Leonardo Genoni (born 28 August 1987) is a Swiss professional ice hockey goaltender who is currently playing for EV Zug of the National League (NL).

Playing career
Genoni made his professional debut with the GCK Lions in the Swiss League as a prospect to the ZSC Lions during the 2004–05 season. He went on to play 3 seasons in the organization before moving to HC Davos for the 2007–08 season. Genoni played 9 seasons for Davos becoming one of the best goaltender in the National League.

On 1 October 2015 Genoni signed a three-year contract with SC Bern worth CHF 1.8 million for the 2016/17 season and through the 2018–19 season.
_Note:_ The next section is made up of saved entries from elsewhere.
(* ===== verification/RebalanceProps.v ===== *)
(** * The advice evens out the backends *)
From S2P Require Import Prelude GoStd Config Pool Xcontext Partition Compute Router Frm RouterProps Scatter ScatterProps Shift Admin Rebalance.
Open Scope string_scope.
Open Scope list_scope.
Open Scope Z_scope.

Section props.
Context `{R : MapRange, J : JumpHash, SV : Servers}.

(** A size some answer of a backend had. *)
Definition size_read (b : string) (z : Z) : Prop :=
  exists h rows r v, ask h (ToBackend b) size_query = Some (r :: rows) /\ r !! 0%nat = Some v /\ ParseSize v = Some z.
Definition sizes_of (l : list (string * Z)) (mm : BackendSize * BackendSize) : BackendSize * BackendSize :=
  foldl (fun mm bz => update_sizes (fst bz) (snd bz) mm) mm l.

(** Every backend gives a row. *)
Definition sized : Prop := forall h b rows, ask h (ToBackend b) size_query = Some rows -> rows <> [].

Lemma cell_read s s1 r i v : cell r i s = (Ok v, s1) -> r !! i = Some v /\ s1 = s.
Proof. unfold cell. destruct (r !! i); intros H; [by injection H as -> ->|done]. Qed.

Lemma backend_sizes_spec bs mm s mm' s' : sized -> backend_sizes bs mm s = (Ok mm', s') ->
  exists l, fst <$> l = bs /\ Forall (fun bz => size_read (fst bz) (snd bz)) l /\ mm' = sizes_of l mm /\ adRouter s' = adRouter s.
Proof.
  intros Hsz. revert mm s. induction bs as [|b bs IH]; intros mm s H; cbn [backend_sizes] in H.
  - injection H as <- <-. by exists [].
  - apply M_bind_inv_Ok in H as (rows & s1 & He & H). unfold adm_exec in He.
    destruct (ask (adSent s) (ToBackend b) size_query) as [rs|] eqn:Ha; [|done]. injection He as <- <-.
    destruct rs as [|r rs]; [by destruct (Hsz _ _ _ Ha)|]. apply M_bind_inv_Ok in H as (v & s2 & Hc & H). apply cell_read in Hc as [Hv ->].
    destruct (ParseSize v) as [z|] eqn:Hp; [|done]. apply IH in H as (l & Hl & Hf & -> & Hr). exists ((b, z) :: l).
    split_and!; [by rewrite fmap_cons, Hl| |done|done]. constructor; [|done]. by exists (adSent s), rs, r, v.
Qed.

(** The extremes of positive sizes. *)
Definition extremes (l : list (string * Z)) (mm : BackendSize * BackendSize) : Prop :=
  (bzName (fst mm), bzSize (fst mm)) ∈ l /\ (bzName (snd mm), bzSize (snd mm)) ∈ l /\
  Forall (fun bz => bzSize (snd mm) <= snd bz <= bzSize (fst mm)) l.

Lemma update_extremes l b z mx mn : extremes l (mx, mn) -> 0 < bzSize mn -> extremes (l ++ [(b, z)]) (update_sizes b z (mx, mn)).
Proof.
  intros (Hmax & Hmin & Hall) Hmn. simpl in *. pose proof (proj1 (Forall_forall _ _) Hall _ Hmin) as Hle. simpl in Hle.
  unfold update_sizes. destruct (Z.eqb_spec (bzSize mn) 0); [lia|]. unfold extremes. rewrite Forall_app, Forall_cons.
  assert (forall lo hi, lo <= bzSize mn -> bzSize mx <= hi -> Forall (fun bz : string * Z => lo <= snd bz <= hi) l) as Hw.
  { intros lo hi H1 H2. eapply Forall_impl; [exact Hall|]. simpl. lia. }
  destruct (Z.ltb_spec (bzSize mx) z), (Z.ltb_spec z (bzSize mn)); simpl; (split_and!; [set_solver|set_solver|apply Hw; lia|lia|lia|constructor]).
Qed.

Lemma sizes_extremes l : Forall (fun bz : string * Z => 0 < snd bz) l -> l <> [] -> extremes l (sizes_of l (no_size, no_size)).
Proof.
  intros Hpos. induction l as [|[b z] l IH] using rev_ind; [done|]. intros _. apply Forall_app in Hpos as [Hpos Hz].
  apply Forall_cons in Hz as [Hz _]. simpl in Hz. unfold sizes_of. rewrite foldl_app. fold (sizes_of l (no_size, no_size)). cbn [foldl fst snd].
  destruct (decide (l = [])) as [->|Hne].
  - cbn. destruct (Z.ltb_spec 0 z); [|lia]. cbn. rewrite Z.ltb_irrefl. unfold extremes. cbn. split_and!; [set_solver..|]. constructor; [simpl; lia|constructor].
  - specialize (IH Hpos Hne). destruct (sizes_of l (no_size, no_size)) as [mx mn]. apply update_extremes; [done|].
    exact (proj1 (Forall_forall _ _) Hpos _ (proj1 (proj2 IH))).
Qed.

(** The credentials do not touch names and sizes. *)
Lemma fill_access_same cs mm : let mm' := foldl fill_access mm cs in
  bzName (fst mm') = bzName (fst mm) /\ bzSize (fst mm') = bzSize (fst mm) /\ bzName (snd mm') = bzName (snd mm) /\ bzSize (snd mm') = bzSize (snd mm).
Proof.
  revert mm. induction cs as [|c cs IH]; intros [mx mn]; [done|]. simpl. specialize (IH (fill_access (mx, mn) c)). simpl in IH.
  destruct IH as (-> & -> & -> & ->). unfold fill_access. by repeat case_decide.
Qed.

Lemma best_table_spec max min rows s a s' : best_table max min rows s = (Ok a, s') ->
  avMax a = max /\ avMin a = min /\
  ((avDatabase a = "" /\ avTable a = "") \/
   (bzSize min + avSize a < bzSize max - avSize a /\ is_hash_part (adRouter s) (avDatabase a) (avTable a) = Ok true)).
Proof.
  induction rows as [|row rows IH]; intros H; cbn [best_table] in H; [injection H as <- <-; split_and!; auto|].
  apply M_bind_inv_Ok in H as (db & s1 & Hc & H). apply cell_read in Hc as [_ ->].
  apply M_bind_inv_Ok in H as (tbl & s2 & Hc & H). apply cell_read in Hc as [_ ->].
  apply M_bind_inv_Ok in H as (v & s3 & Hc & H). apply cell_read in Hc as [_ ->].
  destruct (ParseSize v) as [z|]; [|done]. destruct (Z.ltb_spec (bzSize min + z) (bzSize max - z)); [|by apply IH].
  apply M_bind_inv_Ok in H as (s4 & s5 & Hg & H). injection Hg as <- <-.
  apply M_bind_inv_Ok in H as (h & s6 & Hg & H). unfold mlift in Hg. injection Hg as Hh <-.
  destruct h; [injection H as <- <-; split_and!; [done..|right; done]|by apply IH].
Qed.
End props.

(** C32: An advice that names a table has looked at the size of every backend,
    each of which answered with a row. When no backend has the size zero it
    moves data from a backend with the most data to one with the least (an
    empty one may be passed over, [empty_backend_skipped]). Always the two are
    at least 100 apart in the megabytes of the query, the threshold in the
    code; the table is a partition of a hash table, and when its size is
    positive the source stays the larger one and the difference shrinks. *)
Theorem advice_evens `{R : MapRange, J : JumpHash, SV : Servers} s a s' : sized -> ShardBalanceAdvice s = (Ok a, s') -> avTable a <> "" ->
  exists sizes, fst <$> sizes = Backends (adWorld s) /\ Forall (fun bz => size_read (fst bz) (snd bz)) sizes /\
  (Forall (fun bz => 0 < snd bz) sizes ->
     (bzName (avMax a), bzSize (avMax a)) ∈ sizes /\ (bzName (avMin a), bzSize (avMin a)) ∈ sizes /\
     Forall (fun bz => bzSize (avMin a) <= snd bz <= bzSize (avMax a)) sizes) /\
  100 <= bzSize (avMax a) - bzSize (avMin a) /\ is_hash_part (adRouter s) (avDatabase a) (avTable a) = Ok true /\
  (0 < avSize a -> 0 < (bzSize (avMax a) - avSize a) - (bzSize (avMin a) + avSize a) < bzSize (avMax a) - bzSize (avMin a)).
Proof.
  intros Hsz H Ht. unfold ShardBalanceAdvice in H. apply M_bind_inv_Ok in H as (s0 & s1 & Hg & H). injection Hg as <- <-.
  apply M_bind_inv_Ok in H as ([mx mn] & s2 & Hb & H). apply backend_sizes_spec in Hb as (l & Hl & Hf & Hmm & Hr); [|done].
  destruct (Z.ltb_spec (bzSize mx - bzSize mn) 100) as [Hlt|Hge]; [injection H as <- <-; done|].
  pose proof (fill_access_same (BackendConfigsClone (adWorld s)) (mx, mn)) as Hfill. destruct (foldl fill_access (mx, mn) (BackendConfigsClone (adWorld s))) as [mx' mn'].
  simpl in Hfill. destruct Hfill as (Hn1 & Hs1 & Hn2 & Hs2).
  apply M_bind_inv_Ok in H as (rows & s3 & He & H). unfold adm_exec in He. destruct (ask _ _ _); [|done]. injection He as <- <-.
  apply best_table_spec in H as (-> & -> & [[_ Hno]|[Hlt Hh]]); [done|]. cbn in Hh. rewrite Hr in Hh. exists l. split_and!; [done..| |lia|done|lia].
  intros Hpos. destruct l as [|x l]; [unfold sizes_of in Hmm; simpl in Hmm; injection Hmm as -> ->; cbn in Hge; lia|].
  pose proof (sizes_extremes _ Hpos ltac:(done)) as He. rewrite <- Hmm in He. unfold extremes in He. simpl in He. by rewrite Hn1, Hs1, Hn2, Hs2.
Qed.

(** A backend of size zero counts as none seen yet: it is passed over as
    target for a fuller one. *)
Theorem empty_backend_skipped :
  bzName (snd (sizes_of [("new", 0); ("b2", 150); ("b3", 900)] (no_size, no_size))) = "b2".
Proof. vm_compute. reflexivity. Qed.

(** A migration that gets its place runs and leaves its outcome and nothing
    else behind. *)
Lemma migrate_run_done key shift ok m : smMu m = false -> smAlived m !! key = None -> (size (smAlived m) < maxShiftInstancesAlived)%nat ->
  exists m', migrate_run key shift true ok m = Some (if ok then Ok tt else Err ShFailed, m') /\
    smMu m' = false /\ smAlived m' = smAlived m /\ smRunning m' = smRunning m ∖ {[shift]} /\
    GetStatus key m' = if ok then ShiftStatusSuccess else ShiftStatusFail.
Proof.
  intros Hmu Hk Hs. unfold migrate_run, StartShiftInstance, locked. rewrite Hmu. unfold mbind, M_bind, mget. rewrite Hk. cbn -[decide].
  unfold addAnAlivedInstance, mbind, M_bind, mget. cbn [smAlived set_running]. rewrite decide_True by exact Hs. cbn. unfold WaitInstanceFinish, locked. cbn. rewrite Hmu. unfold mbind, M_bind, mget. cbn. rewrite lookup_insert_eq.
  cbn. unfold after_wait, updateFinishedInstance, locked. cbn. rewrite Hmu. cbn. eexists. split; [done|]. cbn. split_and!; [done| |set_solver|].
  - by rewrite delete_insert_id.
  - unfold GetStatus. cbn. rewrite delete_insert_id by done. by rewrite Hk, lookup_insert_eq.
Qed.

(** ** Two backends *)
#[local] Existing Instance mod_jump.
#[local] Instance sized_answer : Servers := {|
  ask h t q :=
    if decide (q = size_query) then Some [[match t with ToBackend b => if decide (b = "b1") then "900" else "100" | _ => "1" end]]
    else if decide (q = tables_query) then Some [["db"; "u"; "10"]; ["db"; "t_0000"; "500"]; ["db"; "t_0001"; "200"]] else Some [] |}.
Definition rb_start : AdSt := mkAdSt ex_router (ex_scatter ∅) [].
Definition rb_advice : Advice :=
  mkAdvice (mkBackendSize "b1" "a:1" 900 "u" "p") (mkBackendSize "b2" "a:2" 100 "u" "p") "db" "t_0001" 200.

Lemma advice_evens_witness : sized /\ ShardBalanceAdvice rb_start = (Ok rb_advice, snd (ShardBalanceAdvice rb_start)) /\
  (exists sizes, fst <$> sizes = ["b1"; "b2"] /\ Forall (fun bz => size_read (fst bz) (snd bz)) sizes).
Proof.
  assert (sized) as Hsz.
  { intros h b rows. cbn [ask sized_answer]. rewrite decide_True by reflexivity. intros E. injection E as <-. discriminate. }
  assert (ShardBalanceAdvice rb_start = (Ok rb_advice, snd (ShardBalanceAdvice rb_start))) as Hrun by (vm_compute; reflexivity).
  split; [exact Hsz|]. split; [exact Hrun|].
  destruct (advice_evens rb_start rb_advice (snd (ShardBalanceAdvice rb_start)) Hsz Hrun) as (sizes & H1 & H2 & _); [discriminate|].
  exists sizes. split; [rewrite H1; vm_compute; reflexivity|exact H2].
Defined.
On 6 August 2018 Genoni signed a five-year contract worth CHF 5 million with EV Zug for the 2019–20 season and through the 2023–24 season.

International play

As a junior player, Genoni competed at the 2005 IIHF World U18 Championships and at the IIHF World U20 Championship.  He participated at multiple Ice Hockey World Championships (e.g. 2011 and 2018) as a member of the Switzerland men's national ice hockey team.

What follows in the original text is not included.